Oh yeah, the Amazonia!!!

Right in the middle of the Amazonian Rainforest: piranhas, caimans, tarantulas, monkeys, parrots and lovely Amazonian villages (and people)

I’m sure you have never heard of Iquitos. Why should you? It’s a city in middle of jungle (quite literally). But there is something special about Iquitos. Actually, two things. First of all it has the honor to be the world’s largest city where you cannot go by road. And they say that all roads lead to Rome, them liars! Well, there actually is one road from/to Iquitos, but it goes only 120km to a next jungle town and there it ends. This isolated patch of paved line surely doesn’t lead to Rome. To get to Iquitos you have to either fly across the Amazonian Rainforest or take a boat. From the nearest city connected by road to the rest of the world it takes 4-6 days by boat! Now that is isolation!
The second of Iquitos’s unique features is that it here, right here that the Amazon river is “born”.
To explain: Amazon river is called “Amazon” from confluence of two rivers – Ucayali and Maranon. These two huge rivers both originate far away, high up in Peruvian Andes (not too far from Huaraz) and then descend from the mountains into the Amazon Basin. And when these 2 rivers (which are truly monstrous even on their own) meet, 100km from Iquitos they form the Amazon. So while the water of the Amazon naturally doesn’t spring around Iquitos, the name Amazon starts to apply from here. And from here the river flows its thousands of kilometers through the Amazonian Rainforest all the way to the Atlantic Ocean.

We flew to Iquitos from Lima. We had no time for 5 days of lazy boredom on tributaries of the Amazon.

Iquitos is cool. Awesome!
Although deep in the rainforest, it has great urban and also historic feel. Similarly to Brazil's Manaus, its heydays were during rubber-boom, when Iquitos rose from awkward missionary village to a prosperous bustling town. That resulted in imposing colonial villas, complete with Spanish and Portuguese azulejos (ceramic tiles) and ornate balconies. Sure it’s slightly rusting and crumbling, but that’s just why we love the colonial buildings, isn’t it? Truth be told, next to these beautiful colonial buildings are decomposing concrete monsters. It wouldn’t be Peru if it was other way.
But it’s not just these mansions that impress. It’s also the city life.
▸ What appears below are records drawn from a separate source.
Lemma superseded_step (id0 : nat) (w : world) (e : event) :
  superseded id0 w -> superseded id0 (step w e).
Proof.
  intros H. destruct e as [p| | |]; simpl.
  - destruct (current w) as [id|]; [|now apply superseded_run_effect].
    destruct (nth_error (cycles w) id) as [c|]; auto.
    destruct (deps_changed (inputs c) p); auto.
    now apply superseded_run_effect, superseded_cleanup.
  - destruct (current w); auto using superseded_cleanup.
  - destruct (script w && negb (engine w))%bool; auto.
  - destruct (engine w && negb (loaded w))%bool; auto.
    apply superseded_fold_fire. now apply superseded_ext with w.
Qed.

Lemma superseded_run (id0 : nat) (tr : list event) :
  forall w, superseded id0 w -> superseded id0 (run tr w).
Proof.
  unfold run. induction tr as [|e tr IH]; simpl; auto using superseded_step.
Qed.

(** ** The invariant of the reachable states *)

Lemma invariant_initial : invariant initial.
Proof. split; simpl; [discriminate|auto|discriminate]. Qed.

Lemma invariant_cleanup (id : nat) (w : world) :
  invariant w -> current w = Some id -> invariant (cleanup id w).
Proof.
  intros [Icur Ipend Iready] Hcur. split; simpl.
  - discriminate.
  - intros He. destruct (Ipend He) as (Hld & Hl & Hc & Hs).
    rewrite Hld, Hl, Hc, Hs, Hcur. simpl. now rewrite Nat.eqb_refl.
  - intros He. specialize (Iready He). rewrite Hcur in Iready.
    destruct Iready as [(Hld & Hs & Hl & _) | (Hs & Hl)].
    + rewrite Hs, Hl. simpl. now rewrite Nat.eqb_refl.
    + rewrite Hl. destruct (Icur id Hcur) as (c & -> & _).
      split; [apply clear_viewers_of|]. intros Hld. now rewrite (Hs Hld).
Qed.

Lemma invariant_run_effect (p : deps) (w : world) :
  invariant w -> current w = None -> invariant (run_effect p w).
Proof.
  intros [Icur Ipend Iready] Hcur.
  assert (Hnth : nth_error
                   (cycles w ++ [ {| inputs := p; load_cancelled := false;
                                     effect_cancelled := false |} ])
                   (List.length (cycles w))
                 = Some {| inputs := p; load_cancelled := false;
                           effect_cancelled := false |}).
  { rewrite nth_error_app2, Nat.sub_diag by auto. reflexivity. }
  unfold run_effect, load3Dmol. cbn [engine script].
  destruct (engine w) eqn:He.
  - specialize (Iready eq_refl). rewrite Hcur in Iready.
    destruct Iready as [Hl Hs].
    unfold fire, onReady. cbn [cycles engine]. rewrite Hnth. cbn.
    rewrite ?He. cbn. split; cbn.
    + intros id [= <-]. eauto.
    + rewrite ?He. discriminate.
    + intros _. right. rewrite Hnth, Hl. cbn. auto.
  - destruct (Ipend eq_refl) as (Hld & Hl & Hc & Hs). rewrite Hcur in Hs.
    destruct (script w); split; cbn; rewrite ?He;
      try (intros id [= <-]; eauto); try discriminate;
      intros _; now rewrite Hld, Hl, Hc, Hs.
Qed.

Lemma invariant_script_run (w : world) :
  invariant w -> invariant (step w ScriptRun).
Proof.
  intros I. pose proof I as [Icur Ipend Iready]. cbn [step].
  destruct (script w && negb (engine w))%bool eqn:E; [|assumption].
  apply andb_true_iff in E as [_ He]. apply negb_true_iff in He.
  destruct (Ipend He) as (Hld & Hl & Hc & Hs).
  split; cbn.
  - assumption.
  - discriminate.
  - intros _. rewrite Hs. destruct (current w); auto.
Qed.

Lemma invariant_script_load (w : world) :
  invariant w -> invariant (step w ScriptLoad).
Proof.
  intros I. pose proof I as [Icur Ipend Iready]. cbn [step].
  destruct (engine w && negb (loaded w))%bool eqn:E; [|assumption].
  apply andb_true_iff in E as [He Hld]. apply negb_true_iff in Hld.
  specialize (Iready He).
  destruct (current w) as [id|] eqn:Hcur.
  - destruct (Icur id eq_refl) as (c & Hn & Hlc & Hec).
    destruct Iready as [(_ & Hs & Hl & Hc) | (Hs & Hl)].
    + rewrite Hs. cbn [fold_left].
      unfold fire, onReady. cbn [cycles engine]. rewrite Hn, Hlc, Hec, He. cbn.
      split; cbn.
      * intros id' [= <-]. eauto.
      * rewrite ?He. discriminate.
      * intros _. rewrite ?Hcur. right. rewrite Hn, Hl.
        split; [discriminate|reflexivity].
    + rewrite (Hs Hld). cbn [fold_left]. split; cbn.
      * intros id' [= <-]. eauto.
      * rewrite ?He. discriminate.
      * intros _. rewrite ?Hcur. right. split; [discriminate|assumption].
  - destruct Iready as [Hl Hs]. rewrite (Hs Hld). cbn [fold_left].
    split; cbn.
    + intros id' Hid. congruence.
    + rewrite ?He. discriminate.
    + intros _. rewrite ?Hcur. split; [assumption|discriminate].
Qed.

Lemma invariant_step (w : world) (e : event) :
  invariant w -> invariant (step w e).
Proof.
  intros I. destruct e as [p| | |].
  - cbn [step]. destruct (current w) as [id|] eqn:Hcur.
    + destruct (nth_error (cycles w) id) as [c|]; auto.
      destruct (deps_changed (inputs c) p); auto.
      apply invariant_run_effect; [now apply invariant_cleanup|reflexivity].
    + now apply invariant_run_effect.
  - cbn [step]. destruct (current w) as [id|] eqn:Hcur; auto.
    now apply invariant_cleanup.
  - now apply invariant_script_run.
  - now apply invariant_script_load.
Qed.

Lemma invariant_run (tr : list event) :
  forall w, invariant w -> invariant (run tr w).
Proof.
  unfold run. induction tr as [|e tr IH]; simpl; auto using invariant_step.
Qed.

Lemma run_app (tr tr' : list event) (w : world) :
  run (tr ++ tr') w = run tr' (run tr w).
Proof. unfold run. apply fold_left_app. Qed.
We might be in the middle of Amazon Rainforest and even “end of the road” would be exaggeration, as there is no road :-), but Iquitos is full of cool urban cats, skateboarders, couples. It looks more cosmopolitan than anywhere in Peru outside of Lima. Suddenly the horrible dress so often wore by the Peruvians (think pink sweatpants, the true Peruvian favorite!) disappeared (who would were sweatpants in steamy jungle anyways?) and miniskirts are in. The people also look different. I cannot describe the difference (I always envy the painters who by learning to draw portraits learn to actually describe and capture human faces), but they look very different from the people in the mountains. Their lines are less tough, their skin is slightly more pale. Yes, they look like Amazonians :-)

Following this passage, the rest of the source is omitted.